_EXERCISE_
Copy all lines below that use the word "mkRequest".
DATA PROVIDED below:
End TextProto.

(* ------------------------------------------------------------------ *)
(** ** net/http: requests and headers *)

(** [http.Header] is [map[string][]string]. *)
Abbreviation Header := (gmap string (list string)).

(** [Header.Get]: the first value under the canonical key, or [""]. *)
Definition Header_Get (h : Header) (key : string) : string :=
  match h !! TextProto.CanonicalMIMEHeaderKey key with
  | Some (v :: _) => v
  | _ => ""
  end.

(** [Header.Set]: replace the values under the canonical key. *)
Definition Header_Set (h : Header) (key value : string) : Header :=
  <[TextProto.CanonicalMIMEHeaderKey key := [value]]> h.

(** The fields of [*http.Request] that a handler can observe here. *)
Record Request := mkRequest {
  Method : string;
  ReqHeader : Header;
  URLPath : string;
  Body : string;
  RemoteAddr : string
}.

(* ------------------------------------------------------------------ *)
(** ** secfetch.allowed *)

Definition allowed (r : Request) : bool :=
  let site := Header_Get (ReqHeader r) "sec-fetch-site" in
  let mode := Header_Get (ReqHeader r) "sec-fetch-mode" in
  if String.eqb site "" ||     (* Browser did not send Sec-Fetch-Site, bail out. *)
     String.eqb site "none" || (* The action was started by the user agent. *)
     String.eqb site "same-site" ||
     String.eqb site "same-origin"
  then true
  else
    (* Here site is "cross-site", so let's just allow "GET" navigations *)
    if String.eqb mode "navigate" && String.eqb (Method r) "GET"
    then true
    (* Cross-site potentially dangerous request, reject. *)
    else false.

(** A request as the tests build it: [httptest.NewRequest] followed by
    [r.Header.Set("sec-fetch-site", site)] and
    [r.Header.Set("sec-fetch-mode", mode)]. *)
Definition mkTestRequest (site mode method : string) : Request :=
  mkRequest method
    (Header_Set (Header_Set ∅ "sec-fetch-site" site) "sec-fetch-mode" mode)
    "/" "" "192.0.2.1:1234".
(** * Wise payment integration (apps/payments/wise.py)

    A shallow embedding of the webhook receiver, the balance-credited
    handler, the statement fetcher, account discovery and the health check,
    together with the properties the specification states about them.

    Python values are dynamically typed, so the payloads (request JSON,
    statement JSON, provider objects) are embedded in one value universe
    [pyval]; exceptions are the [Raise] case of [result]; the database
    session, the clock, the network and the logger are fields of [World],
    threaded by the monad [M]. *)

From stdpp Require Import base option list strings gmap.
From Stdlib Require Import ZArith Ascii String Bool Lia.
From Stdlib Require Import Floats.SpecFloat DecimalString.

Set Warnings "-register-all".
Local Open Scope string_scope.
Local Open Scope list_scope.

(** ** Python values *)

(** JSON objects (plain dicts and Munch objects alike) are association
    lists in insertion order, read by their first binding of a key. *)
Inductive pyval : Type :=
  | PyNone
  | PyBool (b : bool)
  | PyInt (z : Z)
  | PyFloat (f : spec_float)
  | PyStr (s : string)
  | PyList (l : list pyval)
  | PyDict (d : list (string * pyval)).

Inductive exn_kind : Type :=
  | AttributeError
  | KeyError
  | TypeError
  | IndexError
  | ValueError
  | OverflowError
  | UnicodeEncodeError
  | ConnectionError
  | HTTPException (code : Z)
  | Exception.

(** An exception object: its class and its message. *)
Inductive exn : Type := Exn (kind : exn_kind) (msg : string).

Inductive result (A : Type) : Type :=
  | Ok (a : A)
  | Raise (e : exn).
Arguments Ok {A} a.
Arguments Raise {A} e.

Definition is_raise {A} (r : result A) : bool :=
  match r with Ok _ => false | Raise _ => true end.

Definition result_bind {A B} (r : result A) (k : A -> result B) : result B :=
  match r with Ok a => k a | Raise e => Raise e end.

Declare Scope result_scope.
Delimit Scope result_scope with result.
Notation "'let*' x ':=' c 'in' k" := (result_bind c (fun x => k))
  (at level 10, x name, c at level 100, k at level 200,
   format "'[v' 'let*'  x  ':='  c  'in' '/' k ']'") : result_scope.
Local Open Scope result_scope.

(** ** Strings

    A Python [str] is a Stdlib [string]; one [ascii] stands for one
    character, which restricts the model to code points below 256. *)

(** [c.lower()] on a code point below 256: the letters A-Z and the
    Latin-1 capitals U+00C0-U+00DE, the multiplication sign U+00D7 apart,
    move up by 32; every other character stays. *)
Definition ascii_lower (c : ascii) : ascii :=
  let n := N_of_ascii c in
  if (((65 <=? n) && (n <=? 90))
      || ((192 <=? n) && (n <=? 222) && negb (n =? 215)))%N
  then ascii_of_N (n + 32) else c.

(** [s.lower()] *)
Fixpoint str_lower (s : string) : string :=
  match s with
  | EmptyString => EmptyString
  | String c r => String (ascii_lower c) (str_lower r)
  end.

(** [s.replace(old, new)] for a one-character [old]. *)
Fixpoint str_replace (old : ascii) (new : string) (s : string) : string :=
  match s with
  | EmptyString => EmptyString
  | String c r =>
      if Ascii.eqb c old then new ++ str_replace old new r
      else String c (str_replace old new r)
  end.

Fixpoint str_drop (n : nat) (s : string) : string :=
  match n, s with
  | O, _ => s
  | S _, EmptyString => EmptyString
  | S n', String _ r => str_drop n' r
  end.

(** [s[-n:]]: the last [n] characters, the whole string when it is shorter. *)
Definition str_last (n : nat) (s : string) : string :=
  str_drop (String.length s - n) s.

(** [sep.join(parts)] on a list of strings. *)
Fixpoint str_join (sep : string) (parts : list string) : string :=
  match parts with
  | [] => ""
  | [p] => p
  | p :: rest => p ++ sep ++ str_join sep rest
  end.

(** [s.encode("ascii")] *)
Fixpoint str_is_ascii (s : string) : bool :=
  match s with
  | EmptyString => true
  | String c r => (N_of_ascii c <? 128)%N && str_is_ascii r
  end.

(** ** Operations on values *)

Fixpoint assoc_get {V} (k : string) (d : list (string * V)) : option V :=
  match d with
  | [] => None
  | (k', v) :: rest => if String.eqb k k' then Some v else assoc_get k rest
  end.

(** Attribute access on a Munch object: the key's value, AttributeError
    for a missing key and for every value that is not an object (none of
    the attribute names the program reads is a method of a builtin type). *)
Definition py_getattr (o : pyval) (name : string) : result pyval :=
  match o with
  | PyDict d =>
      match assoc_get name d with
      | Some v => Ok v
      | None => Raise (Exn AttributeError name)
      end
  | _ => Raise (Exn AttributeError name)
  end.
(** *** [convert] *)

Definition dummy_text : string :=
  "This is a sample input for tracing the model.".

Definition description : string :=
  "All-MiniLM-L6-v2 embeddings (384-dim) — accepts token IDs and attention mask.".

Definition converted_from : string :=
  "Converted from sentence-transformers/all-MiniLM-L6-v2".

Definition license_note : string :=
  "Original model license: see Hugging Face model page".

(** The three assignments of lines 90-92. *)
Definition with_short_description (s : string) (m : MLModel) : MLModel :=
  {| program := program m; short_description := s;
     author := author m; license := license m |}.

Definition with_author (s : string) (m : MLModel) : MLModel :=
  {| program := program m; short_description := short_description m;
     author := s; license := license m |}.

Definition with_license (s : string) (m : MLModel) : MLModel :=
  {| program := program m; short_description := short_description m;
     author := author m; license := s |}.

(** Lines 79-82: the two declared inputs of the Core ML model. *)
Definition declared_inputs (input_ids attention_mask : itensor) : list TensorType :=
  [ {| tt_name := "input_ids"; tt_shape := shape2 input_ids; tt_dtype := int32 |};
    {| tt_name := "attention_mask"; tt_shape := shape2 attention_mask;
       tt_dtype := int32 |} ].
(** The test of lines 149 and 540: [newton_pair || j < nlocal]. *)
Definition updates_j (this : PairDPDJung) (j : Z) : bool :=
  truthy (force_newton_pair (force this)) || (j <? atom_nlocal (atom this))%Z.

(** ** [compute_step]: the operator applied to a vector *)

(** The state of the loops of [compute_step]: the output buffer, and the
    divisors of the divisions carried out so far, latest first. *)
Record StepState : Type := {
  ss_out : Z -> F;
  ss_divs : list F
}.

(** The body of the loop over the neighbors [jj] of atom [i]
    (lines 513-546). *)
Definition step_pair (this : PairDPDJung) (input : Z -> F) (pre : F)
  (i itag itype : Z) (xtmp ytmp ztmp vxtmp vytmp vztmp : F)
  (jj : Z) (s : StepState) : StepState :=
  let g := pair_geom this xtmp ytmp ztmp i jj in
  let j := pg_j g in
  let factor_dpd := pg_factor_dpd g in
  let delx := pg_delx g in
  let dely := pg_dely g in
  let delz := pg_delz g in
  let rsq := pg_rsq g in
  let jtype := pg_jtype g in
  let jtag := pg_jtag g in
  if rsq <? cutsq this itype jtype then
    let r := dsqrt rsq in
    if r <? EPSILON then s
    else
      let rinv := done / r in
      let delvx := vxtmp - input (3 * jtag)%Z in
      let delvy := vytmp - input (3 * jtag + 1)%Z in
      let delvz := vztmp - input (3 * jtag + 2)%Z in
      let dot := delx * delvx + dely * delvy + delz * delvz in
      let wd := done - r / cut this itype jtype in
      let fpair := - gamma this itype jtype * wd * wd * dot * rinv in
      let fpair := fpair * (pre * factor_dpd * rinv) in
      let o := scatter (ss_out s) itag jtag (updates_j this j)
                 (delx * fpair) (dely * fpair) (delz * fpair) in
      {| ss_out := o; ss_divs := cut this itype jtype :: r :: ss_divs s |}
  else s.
End of DATA PROVIDED.
_YOUR SOLUTION_
Record Request := mkRequest {
  mkRequest method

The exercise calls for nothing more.